Content starts
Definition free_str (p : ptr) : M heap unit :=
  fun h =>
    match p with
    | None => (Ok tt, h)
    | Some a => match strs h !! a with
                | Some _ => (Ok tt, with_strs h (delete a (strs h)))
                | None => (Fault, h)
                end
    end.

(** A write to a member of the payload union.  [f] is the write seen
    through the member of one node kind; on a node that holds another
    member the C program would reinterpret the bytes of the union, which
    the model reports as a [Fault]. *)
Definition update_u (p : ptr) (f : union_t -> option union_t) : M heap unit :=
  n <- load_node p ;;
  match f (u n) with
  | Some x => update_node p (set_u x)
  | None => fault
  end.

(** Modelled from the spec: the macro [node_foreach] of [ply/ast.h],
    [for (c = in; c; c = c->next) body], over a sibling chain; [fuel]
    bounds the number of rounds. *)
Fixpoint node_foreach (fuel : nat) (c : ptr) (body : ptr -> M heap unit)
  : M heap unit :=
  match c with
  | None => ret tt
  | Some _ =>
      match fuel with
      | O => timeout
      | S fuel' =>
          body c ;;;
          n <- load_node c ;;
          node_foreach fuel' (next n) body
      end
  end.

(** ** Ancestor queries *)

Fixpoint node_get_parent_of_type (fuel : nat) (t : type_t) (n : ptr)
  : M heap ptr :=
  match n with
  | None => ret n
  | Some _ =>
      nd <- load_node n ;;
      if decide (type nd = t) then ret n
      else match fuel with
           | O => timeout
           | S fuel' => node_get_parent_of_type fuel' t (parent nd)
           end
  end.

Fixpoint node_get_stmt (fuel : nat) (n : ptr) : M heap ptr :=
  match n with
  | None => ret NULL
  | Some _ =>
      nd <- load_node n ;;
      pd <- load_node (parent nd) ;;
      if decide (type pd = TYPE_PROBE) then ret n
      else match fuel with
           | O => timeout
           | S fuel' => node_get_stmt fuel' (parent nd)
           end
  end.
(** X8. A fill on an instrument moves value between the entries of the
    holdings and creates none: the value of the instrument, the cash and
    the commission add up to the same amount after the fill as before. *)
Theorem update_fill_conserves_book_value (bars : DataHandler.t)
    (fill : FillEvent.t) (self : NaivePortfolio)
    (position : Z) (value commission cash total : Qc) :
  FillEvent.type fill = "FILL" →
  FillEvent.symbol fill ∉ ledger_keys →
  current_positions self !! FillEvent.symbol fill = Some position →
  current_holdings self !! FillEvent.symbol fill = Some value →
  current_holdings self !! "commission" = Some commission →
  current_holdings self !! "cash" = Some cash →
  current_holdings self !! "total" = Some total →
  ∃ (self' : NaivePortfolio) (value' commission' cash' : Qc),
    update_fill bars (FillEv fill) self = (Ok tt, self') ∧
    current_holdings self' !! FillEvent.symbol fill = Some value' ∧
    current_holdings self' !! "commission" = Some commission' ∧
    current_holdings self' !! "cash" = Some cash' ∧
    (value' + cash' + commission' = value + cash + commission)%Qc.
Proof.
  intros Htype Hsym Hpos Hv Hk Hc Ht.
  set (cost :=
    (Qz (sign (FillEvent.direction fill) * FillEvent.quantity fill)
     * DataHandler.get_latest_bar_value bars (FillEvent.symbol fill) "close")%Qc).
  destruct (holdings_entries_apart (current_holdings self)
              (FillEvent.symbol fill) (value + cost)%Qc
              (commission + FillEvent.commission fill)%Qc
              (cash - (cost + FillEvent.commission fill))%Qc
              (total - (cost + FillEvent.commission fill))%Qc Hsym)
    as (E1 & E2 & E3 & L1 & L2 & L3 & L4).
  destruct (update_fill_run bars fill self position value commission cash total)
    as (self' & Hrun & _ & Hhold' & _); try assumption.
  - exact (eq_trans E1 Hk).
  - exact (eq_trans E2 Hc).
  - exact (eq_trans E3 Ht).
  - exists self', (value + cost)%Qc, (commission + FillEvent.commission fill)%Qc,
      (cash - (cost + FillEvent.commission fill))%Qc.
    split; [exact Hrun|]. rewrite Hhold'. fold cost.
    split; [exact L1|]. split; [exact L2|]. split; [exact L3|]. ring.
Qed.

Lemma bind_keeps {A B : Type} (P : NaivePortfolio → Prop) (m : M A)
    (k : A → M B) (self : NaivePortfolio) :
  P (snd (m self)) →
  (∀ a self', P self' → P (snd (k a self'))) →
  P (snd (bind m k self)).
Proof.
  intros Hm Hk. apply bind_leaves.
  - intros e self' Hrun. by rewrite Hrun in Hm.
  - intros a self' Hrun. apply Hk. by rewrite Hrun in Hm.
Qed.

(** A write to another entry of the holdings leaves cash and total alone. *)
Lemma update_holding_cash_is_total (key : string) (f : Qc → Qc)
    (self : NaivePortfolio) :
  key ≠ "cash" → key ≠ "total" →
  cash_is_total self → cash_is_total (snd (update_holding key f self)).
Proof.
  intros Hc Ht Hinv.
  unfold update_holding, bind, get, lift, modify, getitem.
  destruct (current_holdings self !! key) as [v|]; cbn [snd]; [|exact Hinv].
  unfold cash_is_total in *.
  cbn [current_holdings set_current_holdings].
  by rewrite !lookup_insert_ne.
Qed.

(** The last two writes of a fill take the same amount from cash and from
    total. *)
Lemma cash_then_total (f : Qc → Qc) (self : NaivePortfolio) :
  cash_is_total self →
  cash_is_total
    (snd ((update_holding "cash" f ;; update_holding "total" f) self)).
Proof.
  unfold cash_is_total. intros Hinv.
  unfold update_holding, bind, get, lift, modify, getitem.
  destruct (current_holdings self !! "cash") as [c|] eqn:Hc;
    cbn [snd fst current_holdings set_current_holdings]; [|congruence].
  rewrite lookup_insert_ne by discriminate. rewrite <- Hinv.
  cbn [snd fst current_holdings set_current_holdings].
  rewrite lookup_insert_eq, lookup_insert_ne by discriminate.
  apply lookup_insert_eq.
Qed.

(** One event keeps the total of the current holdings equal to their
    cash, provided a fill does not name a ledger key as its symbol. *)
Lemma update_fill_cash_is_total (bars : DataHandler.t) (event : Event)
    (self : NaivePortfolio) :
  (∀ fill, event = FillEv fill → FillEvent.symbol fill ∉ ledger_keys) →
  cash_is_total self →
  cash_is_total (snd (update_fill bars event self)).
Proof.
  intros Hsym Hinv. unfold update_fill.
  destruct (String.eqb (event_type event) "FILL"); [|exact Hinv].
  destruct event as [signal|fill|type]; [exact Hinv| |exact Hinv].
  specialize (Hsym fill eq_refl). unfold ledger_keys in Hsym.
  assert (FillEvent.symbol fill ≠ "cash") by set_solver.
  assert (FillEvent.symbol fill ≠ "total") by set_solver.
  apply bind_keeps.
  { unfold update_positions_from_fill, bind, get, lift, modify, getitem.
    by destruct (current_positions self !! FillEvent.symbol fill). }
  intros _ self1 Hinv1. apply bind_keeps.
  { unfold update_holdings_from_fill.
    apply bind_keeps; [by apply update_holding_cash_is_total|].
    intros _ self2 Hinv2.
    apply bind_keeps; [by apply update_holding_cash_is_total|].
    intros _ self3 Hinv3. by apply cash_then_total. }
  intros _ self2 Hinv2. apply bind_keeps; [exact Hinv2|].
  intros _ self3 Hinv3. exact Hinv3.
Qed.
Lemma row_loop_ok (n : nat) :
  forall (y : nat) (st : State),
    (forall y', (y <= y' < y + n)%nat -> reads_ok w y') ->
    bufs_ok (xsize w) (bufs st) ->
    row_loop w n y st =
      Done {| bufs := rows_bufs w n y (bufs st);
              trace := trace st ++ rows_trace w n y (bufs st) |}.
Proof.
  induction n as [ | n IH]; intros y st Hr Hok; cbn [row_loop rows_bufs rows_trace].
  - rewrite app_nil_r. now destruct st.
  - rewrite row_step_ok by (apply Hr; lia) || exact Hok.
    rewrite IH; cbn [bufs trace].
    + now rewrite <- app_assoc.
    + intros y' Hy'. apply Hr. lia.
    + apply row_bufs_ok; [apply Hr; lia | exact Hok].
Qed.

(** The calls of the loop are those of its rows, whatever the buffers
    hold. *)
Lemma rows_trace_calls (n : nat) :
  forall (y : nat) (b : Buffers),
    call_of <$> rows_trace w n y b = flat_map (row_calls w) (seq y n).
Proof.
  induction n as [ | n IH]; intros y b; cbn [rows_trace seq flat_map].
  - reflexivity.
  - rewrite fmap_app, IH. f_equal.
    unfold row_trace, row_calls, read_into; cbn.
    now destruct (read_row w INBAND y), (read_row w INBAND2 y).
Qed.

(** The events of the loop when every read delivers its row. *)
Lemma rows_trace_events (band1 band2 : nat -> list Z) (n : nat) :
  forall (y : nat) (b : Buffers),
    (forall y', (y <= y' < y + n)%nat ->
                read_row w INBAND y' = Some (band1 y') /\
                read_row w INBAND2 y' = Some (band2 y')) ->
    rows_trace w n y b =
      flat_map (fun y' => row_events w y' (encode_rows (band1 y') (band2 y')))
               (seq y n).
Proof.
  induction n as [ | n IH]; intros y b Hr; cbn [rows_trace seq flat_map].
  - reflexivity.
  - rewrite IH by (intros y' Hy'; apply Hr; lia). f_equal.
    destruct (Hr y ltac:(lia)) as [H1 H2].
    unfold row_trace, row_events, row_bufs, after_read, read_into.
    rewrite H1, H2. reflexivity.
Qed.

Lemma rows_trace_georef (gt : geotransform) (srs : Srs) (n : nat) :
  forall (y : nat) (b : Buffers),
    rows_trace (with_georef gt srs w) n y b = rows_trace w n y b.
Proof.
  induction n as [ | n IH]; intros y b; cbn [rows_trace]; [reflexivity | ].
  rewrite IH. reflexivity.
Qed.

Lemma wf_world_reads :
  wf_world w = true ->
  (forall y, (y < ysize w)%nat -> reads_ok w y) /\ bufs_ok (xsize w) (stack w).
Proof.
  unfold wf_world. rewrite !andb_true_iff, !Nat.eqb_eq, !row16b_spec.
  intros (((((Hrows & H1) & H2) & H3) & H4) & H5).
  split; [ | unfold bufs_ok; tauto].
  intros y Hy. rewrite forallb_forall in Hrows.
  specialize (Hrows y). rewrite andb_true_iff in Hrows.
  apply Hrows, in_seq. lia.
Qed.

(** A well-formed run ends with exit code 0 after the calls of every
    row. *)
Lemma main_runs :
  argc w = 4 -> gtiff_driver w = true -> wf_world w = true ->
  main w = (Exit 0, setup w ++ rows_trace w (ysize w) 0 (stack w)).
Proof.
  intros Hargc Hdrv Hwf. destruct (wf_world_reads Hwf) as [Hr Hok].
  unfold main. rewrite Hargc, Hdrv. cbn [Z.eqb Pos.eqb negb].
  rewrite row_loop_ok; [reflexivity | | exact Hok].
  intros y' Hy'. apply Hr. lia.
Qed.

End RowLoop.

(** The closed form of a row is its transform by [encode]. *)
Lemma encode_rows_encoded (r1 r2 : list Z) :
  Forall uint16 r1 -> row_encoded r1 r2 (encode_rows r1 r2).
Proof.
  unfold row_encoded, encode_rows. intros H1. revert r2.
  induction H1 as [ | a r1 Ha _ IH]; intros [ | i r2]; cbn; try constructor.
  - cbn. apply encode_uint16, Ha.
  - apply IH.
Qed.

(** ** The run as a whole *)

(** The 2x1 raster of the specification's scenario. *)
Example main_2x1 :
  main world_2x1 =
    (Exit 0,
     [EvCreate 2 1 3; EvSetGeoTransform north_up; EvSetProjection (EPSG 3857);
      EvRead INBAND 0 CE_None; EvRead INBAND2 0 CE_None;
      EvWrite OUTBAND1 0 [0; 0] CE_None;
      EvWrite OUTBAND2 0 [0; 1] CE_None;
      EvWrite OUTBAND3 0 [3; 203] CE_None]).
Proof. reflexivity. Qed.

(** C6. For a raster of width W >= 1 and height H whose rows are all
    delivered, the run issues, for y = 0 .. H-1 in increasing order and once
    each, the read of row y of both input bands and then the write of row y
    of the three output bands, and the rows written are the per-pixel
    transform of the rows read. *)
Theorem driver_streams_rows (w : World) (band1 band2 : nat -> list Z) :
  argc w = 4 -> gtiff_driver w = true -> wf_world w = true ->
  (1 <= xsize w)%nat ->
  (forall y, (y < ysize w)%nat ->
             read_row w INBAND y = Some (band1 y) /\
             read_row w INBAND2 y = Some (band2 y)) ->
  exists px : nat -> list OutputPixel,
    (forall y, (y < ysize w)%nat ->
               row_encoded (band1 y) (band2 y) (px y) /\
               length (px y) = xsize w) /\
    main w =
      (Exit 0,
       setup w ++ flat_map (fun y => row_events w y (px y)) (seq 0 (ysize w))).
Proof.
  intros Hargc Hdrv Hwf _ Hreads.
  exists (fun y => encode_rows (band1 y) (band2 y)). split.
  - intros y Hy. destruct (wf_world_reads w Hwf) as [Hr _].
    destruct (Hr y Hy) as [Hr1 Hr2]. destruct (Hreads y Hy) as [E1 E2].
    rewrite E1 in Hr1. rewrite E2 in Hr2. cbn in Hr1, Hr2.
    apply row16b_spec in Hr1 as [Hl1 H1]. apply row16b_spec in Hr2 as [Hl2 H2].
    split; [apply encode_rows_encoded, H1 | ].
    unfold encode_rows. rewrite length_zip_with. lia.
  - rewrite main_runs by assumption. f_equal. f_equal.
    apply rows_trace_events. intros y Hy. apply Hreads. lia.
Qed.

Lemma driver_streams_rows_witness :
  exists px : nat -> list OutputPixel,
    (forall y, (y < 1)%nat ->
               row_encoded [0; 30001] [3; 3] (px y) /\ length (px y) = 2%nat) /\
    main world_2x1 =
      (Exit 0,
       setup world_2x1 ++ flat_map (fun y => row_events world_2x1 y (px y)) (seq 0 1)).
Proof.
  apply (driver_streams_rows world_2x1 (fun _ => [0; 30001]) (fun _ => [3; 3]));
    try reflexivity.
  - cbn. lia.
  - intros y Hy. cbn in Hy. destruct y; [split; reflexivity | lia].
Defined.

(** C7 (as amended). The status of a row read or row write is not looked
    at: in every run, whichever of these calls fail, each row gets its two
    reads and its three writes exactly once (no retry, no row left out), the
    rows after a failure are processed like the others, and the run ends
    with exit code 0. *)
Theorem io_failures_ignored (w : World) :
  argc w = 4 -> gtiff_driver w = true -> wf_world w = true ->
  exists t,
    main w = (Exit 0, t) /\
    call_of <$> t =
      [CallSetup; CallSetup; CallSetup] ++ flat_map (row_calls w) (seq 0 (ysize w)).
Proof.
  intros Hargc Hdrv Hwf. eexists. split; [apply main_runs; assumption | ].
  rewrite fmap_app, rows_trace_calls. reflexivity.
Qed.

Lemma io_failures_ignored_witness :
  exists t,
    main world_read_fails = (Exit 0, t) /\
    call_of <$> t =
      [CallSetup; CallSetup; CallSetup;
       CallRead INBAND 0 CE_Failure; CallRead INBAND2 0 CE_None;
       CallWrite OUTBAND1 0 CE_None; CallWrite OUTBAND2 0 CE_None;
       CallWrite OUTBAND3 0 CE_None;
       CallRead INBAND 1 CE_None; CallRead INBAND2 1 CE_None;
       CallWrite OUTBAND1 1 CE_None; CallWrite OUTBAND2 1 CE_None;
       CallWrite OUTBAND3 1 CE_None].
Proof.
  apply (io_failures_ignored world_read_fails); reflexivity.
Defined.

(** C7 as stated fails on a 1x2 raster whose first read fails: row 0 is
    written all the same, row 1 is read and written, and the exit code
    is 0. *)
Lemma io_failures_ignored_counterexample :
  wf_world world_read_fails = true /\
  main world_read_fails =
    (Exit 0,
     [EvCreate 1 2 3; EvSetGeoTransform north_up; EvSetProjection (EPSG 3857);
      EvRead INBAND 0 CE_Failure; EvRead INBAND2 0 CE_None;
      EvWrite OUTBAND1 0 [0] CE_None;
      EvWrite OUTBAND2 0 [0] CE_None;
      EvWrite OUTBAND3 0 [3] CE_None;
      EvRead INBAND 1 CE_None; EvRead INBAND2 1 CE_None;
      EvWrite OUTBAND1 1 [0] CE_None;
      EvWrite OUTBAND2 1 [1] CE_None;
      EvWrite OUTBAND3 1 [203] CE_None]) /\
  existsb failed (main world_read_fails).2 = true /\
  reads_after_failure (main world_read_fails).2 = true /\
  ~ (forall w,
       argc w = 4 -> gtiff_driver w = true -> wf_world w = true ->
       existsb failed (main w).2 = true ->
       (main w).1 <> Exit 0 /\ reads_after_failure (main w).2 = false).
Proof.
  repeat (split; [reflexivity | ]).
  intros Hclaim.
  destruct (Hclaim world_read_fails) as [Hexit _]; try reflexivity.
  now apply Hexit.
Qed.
Content ends
Exercise goal: Among the lines of the listing above, count those that include the string "next" and give that total alone.

Answer for the task: 2